Using computational cognitive neuroscience and computational modeling, we're looking at things like uncertainty, metacognition and introspection. For example, we're looking at what the brain is doing on a daily, hourly, minute-wise basis: It's taking in information from the world and extracting statistical regularities in that information so that you can understand what you're looking at or what you're hearing. And so, the fact that you can understand language has to do with the fact that you have paired the acoustic properties of the sound waves that I am producing with meaning, through decades of experience with statistical patterns and the fact that you are deciding that the sound comes from my mouth and not over there. It has to do with the congruence between your visual signal saying ‘There's a thing happening here’ and your auditory system agreeing ‘There's a thing happening here.’ And if I was a ventriloquist, I could potentially throw my voice and I could hijack that simultaneity of visual and auditory signal to make you think the voice was coming from over there. And the reason I can do that is because your brain is coming up with the most likely explanation for the patterns it's receiving, so that it can use those to better predict what's going to happen next, so that, from an evolutionary perspective, you can learn to navigate your world, learn to not get eaten by other creatures and so on.
What are some of the factors that distinguish the human mind from other creatures’ brains? What makes us human?
Scientists will tell you it’s the prefrontal cortex, which is over-developed in humans relative to every other species. We think of it as the seat of reason, of planning, of executive control, working memory, problem-solving and metacognition, due to introspection.
For example, what we were just talking about is the idea that you can reason your way through to what might happen next. So if you did something, you can run an internal stimulation of the world going forward from that, and then pick the best course of action, and then reflect on your capacity to do that, or reflect on your capacity to act in the world in a rational and goal-directed manner. Those abilities are, we think, more developed in humans relative to other species. We also are the only species that has language in a true syntactical format. We can teach chimps and gorillas to use symbolic reasoning, but they don't ever quite learn syntax, or at least not like we can use it. I don't know whether languages are a factor in making us human, but it certainly is something that makes us stand apart from other species.
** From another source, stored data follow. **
(* ===== verification/OutboundForward.v ===== *)
(** internal/app/outbound_forward.go: the consumer that forwards each queued delivery
    to its account's endpoint, with bounded retries, and parks what it cannot
    deliver.  The outbox is the in-memory queue seen through an engine that may refuse
    any claim, deletion, dead-letter write or audit append; a refused write changes
    nothing. *)
From S2P Require Import Prelude GoStrings GoTime GoText Shared AuditTrail Settlement.
From S2P Require Import OutboundQueue OutboundWebhook.

Definition defaultForwardMaxAttempts : Z := 3.
Definition defaultForwardBackoffBase : Z := 250 * 1000000.
Definition defaultForwardBackoffMax : Z := 5 * nsec.
Definition defaultForwardBatch : Z := 64.
Definition systemOperatorOutboundForward : string := "system:outbound-forward".

(** The tuning knobs after the defaults were applied. *)
Record OutboundProcessor := {
  op_active : bool;
  op_maxAttempts : Z;
  op_backoffBase : Z;
  op_backoffMax : Z;
  op_batch : Z
}.

Definition knob (x d : Z) : Z := if x <=? 0 then d else x.
Definition NewOutboundProcessor (active : bool) (maxAttempts base max batch : Z)
    : OutboundProcessor :=
  {| op_active := active;
     op_maxAttempts := knob maxAttempts defaultForwardMaxAttempts;
     op_backoffBase := knob base defaultForwardBackoffBase;
     op_backoffMax := knob max defaultForwardBackoffMax;
     op_batch := knob batch defaultForwardBatch |}.

(** One POST. *)
Record post := {
  post_url : string;
  post_signature : string;
  post_timestamp : string;
  post_idempotency : string;
  post_body : string
}.

(** The outbox, the audit log, the posts made so far, and the number of times the
    environment was consulted. *)
Record FWorld := {
  fw_outbox : OutboundDeliveryStore;
  fw_audit : list Entry;
  fw_posts : list post;
  fw_time : nat
}.

(** What the environment answers when consulted for the [n]-th time. *)
Record Env := {
  env_cancelled : nat -> bool;                 (* ctx.Err() != nil *)
  env_now : nat -> Time;
  env_id : nat -> string;
  env_config : nat -> string -> res Config;    (* the configuration store *)
  env_wait : nat -> string -> bool;            (* the limiter let the account through *)
  env_deliver : nat -> post -> res Z;          (* the forwarder's status *)
  env_sleep : nat -> Z -> bool;                (* the back-off was not interrupted *)
  env_jitter : nat -> Z -> Z;                  (* time.Duration(rand() * float64(half)) *)
  env_claim : nat -> option error;             (* the error of each store call, if any *)
  env_delete : nat -> string -> option error;
  env_dead : nat -> DeadLetter -> option error;
  env_append : nat -> Entry -> option error
}.

(** A computation that cannot fail. *)
Definition F (A : Type) : Type := FWorld -> FWorld * A.
Definition retF {A} (a : A) : F A := fun w => (w, a).
Definition bindF {A B} (m : F A) (k : A -> F B) : F B :=
  fun w => let '(w, a) := m w in k a w.
Notation "'run!' x '<-' m ';;' k" := (bindF m (fun x => k))
  (at level 200, x binder, m at level 99, k at level 200, right associativity) : go_scope.

(** Consult the environment. *)
Definition ask {A} (f : nat -> A) : F A := fun w =>
  ({| fw_outbox := fw_outbox w; fw_audit := fw_audit w; fw_posts := fw_posts w;
      fw_time := S (fw_time w) |}, f (fw_time w)).
(** A store call: refused with an error and no effect, or applied. *)
Definition store_call (failed : nat -> option error) (f : FWorld -> FWorld) : F (option error) :=
  run! err <- ask failed ;;
  match err with Some err => retF (Some err) | None => fun w => (f w, None) end.
Definition on_outbox (f : OutboundDeliveryStore -> OutboundDeliveryStore) (w : FWorld) : FWorld :=
  {| fw_outbox := f (fw_outbox w); fw_audit := fw_audit w; fw_posts := fw_posts w;
     fw_time := fw_time w |}.
Definition on_audit (f : list Entry -> list Entry) (w : FWorld) : FWorld :=
  {| fw_outbox := fw_outbox w; fw_audit := f (fw_audit w); fw_posts := fw_posts w;
     fw_time := fw_time w |}.
Definition send (p : post) : F unit := fun w =>
  ({| fw_outbox := fw_outbox w; fw_audit := fw_audit w; fw_posts := (fw_posts w ++ [p])%list;
      fw_time := fw_time w |}, tt).

Section processor.
Context (p : OutboundProcessor) (env : Env).

Definition buildForwardBody (d : Delivery) (now : Time) : string :=
  json_object
    [("event_key", JString (del_eventKey d));
     ("event_type", JString (del_eventType d));
     ("tx_id", JString (del_txID d));
     ("account_id", JString (del_accountID d));
     ("client_tenant_id", JString (del_tenantID d));
     ("timestamp", JInt (unix now));
     ("amount_cents", JInt (detail_AmountCents (del_detail d)));
     ("installments", JInt (detail_Installments (del_detail d)));
     ("message", JString (detail_Message (del_detail d)))].

Definition backoff (attempt : Z) : F Z :=
  let d := shl64 (op_backoffBase p) attempt in
  let d := if (d <=? 0) || (op_backoffMax p <? d) then op_backoffMax p else d in
  let half := div64 d 2 in
  run! jitter <- ask (fun n => env_jitter env n half) ;;
  retF (add64 half jitter).

(** The store calls of the processor; each caller logs the error and goes on. *)
Definition delete_row (d : Delivery) : F (option error) :=
  store_call (fun n => env_delete env n (del_id d)) (on_outbox (DeleteDelivery (del_id d))).
Definition dead_letter_row (dl : DeadLetter) : F (option error) :=
  store_call (fun n => env_dead env n dl) (on_outbox (store_DeadLetter dl)).
Definition append_entry (e : Entry) : F (option error) :=
  store_call (fun n => env_append env n e) (on_audit (fun l => l ++ [e])%list).

Definition auditDelivery (action : Action) (d : Delivery) : F unit :=
  run! id <- ask (env_id env) ;;
  run! now <- ask (env_now env) ;;
  match NewOutboundDeliveryEntry id systemOperatorOutboundForward action
          (del_accountID d) (del_eventKey d) now with
  | Err _ => retF tt
  | Ok e => run! _ <- append_entry e ;; retF tt
  end.

Definition settleNoConfig (d : Delivery) : F bool :=
  run! _ <- delete_row d ;; retF true.

Definition settleDelivered (d : Delivery) : F bool :=
  run! _ <- delete_row d ;;
  run! _ <- auditDelivery ActionOutboundWebhookDelivered d ;;
  retF true.

Definition parkAndSettle (d : Delivery) (reason : Reason) : F bool :=
  run! id <- ask (env_id env) ;;
  run! now <- ask (env_now env) ;;
  run! _ <- match DeadLetterFromDelivery id d reason now with
            | Err err => retF (Some err)
            | Ok dl => dead_letter_row dl
            end ;;
  run! _ <- delete_row d ;;
  run! _ <- auditDelivery ActionOutboundWebhookDeadLettered d ;;
  retF true.

(** The loop from [attempt]; [fuel] attempts are left. *)
Fixpoint attempt_loop (fuel : nat) (attempt : Z) (d : Delivery) (cfg : Config) (body : string)
    : F bool :=
  match fuel with
  | O => retF false
  | S fuel =>
      run! cancelled <- ask (env_cancelled env) ;;
      if (cancelled : bool) then retF false
      else
        run! now <- ask (env_now env) ;;
        let ts := unix now in
        let m := {| post_url := cfg_url cfg; post_signature := config_Sign cfg ts body;
                    post_timestamp := FormatInt ts; post_idempotency := del_eventKey d;
                    post_body := body |} in
        run! _ <- send m ;;
        run! answer <- ask (fun n => env_deliver env n m) ;;
        if match answer with
           | Ok status => (200 <=? status) && (status <? 300)
           | Err _ => false
           end
        then retF true
        else if attempt <? op_maxAttempts p - 1 then
          run! delay <- backoff attempt ;;
          run! slept <- ask (fun n => env_sleep env n delay) ;;
          if (slept : bool) then attempt_loop fuel (attempt + 1) d cfg body else retF false
        else attempt_loop fuel (attempt + 1) d cfg body
  end.

Definition attemptDelivery (d : Delivery) (cfg : Config) (body : string) : F bool :=
  attempt_loop (Z.to_nat (op_maxAttempts p)) 0 d cfg body.

Definition deliverOne (d : Delivery) : F bool :=
  run! cfg <- ask (fun n => env_config env n (del_accountID d)) ;;
  match cfg with
  | Ok cfg =>
      if negb (cfg_enabled cfg) then parkAndSettle d ReasonEndpointInactive
      else
        run! admitted <- ask (fun n => env_wait env n (del_accountID d)) ;;
        if negb admitted then retF false
        else
          run! now <- ask (env_now env) ;;
          let body := buildForwardBody d now in
          run! accepted <- attemptDelivery d cfg body ;;
          if (accepted : bool) then settleDelivered d
          else parkAndSettle d ReasonDeliveryExhausted
  | Err err =>
      if errors_Is err ErrNotFound then settleNoConfig d else retF false
  end.

(** The loop over the claimed batch; a cancelled context ends it. *)
Fixpoint process (ds : list Delivery) (settled : Z) : F Z :=
  match ds with
  | [] => retF settled
  | d :: ds =>
      run! cancelled <- ask (env_cancelled env) ;;
      if (cancelled : bool) then retF settled
      else
        run! done_ <- deliverOne d ;;
        process ds (if (done_ : bool) then settled + 1 else settled)
  end.

(** The claim: its error ends the tick. *)
Definition claim : F (res (list Delivery)) :=
  run! err <- ask (env_claim env) ;;
  match err with
  | Some err => retF (Err err)
  | None => fun w => (w, Ok (ClaimPendingDeliveries (op_batch p) (fw_outbox w)))
  end.

Definition ProcessPending : F (res Z) :=
  if negb (op_active p) then retF (Ok 0)
  else
    run! deliveries <- claim ;;
    match deliveries with
    | Err err => retF (Err err)
    | Ok deliveries => run! settled <- process deliveries 0 ;; retF (Ok settled)
    end.
End processor.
It’s a busy enough life being a professor. Why did you determine to take on doing the work involved with the Neuromatch Academy?
Because I think it is important. I get a little time every year that I can spend on volunteering. As a member of the UC system, you have to fill out a conflict-of-commitment form every year about how you spend your off time, basically in activities that are related to your job. You have a little allotment of time that you can fill every year, and this feels like the most important way I can spend those hours.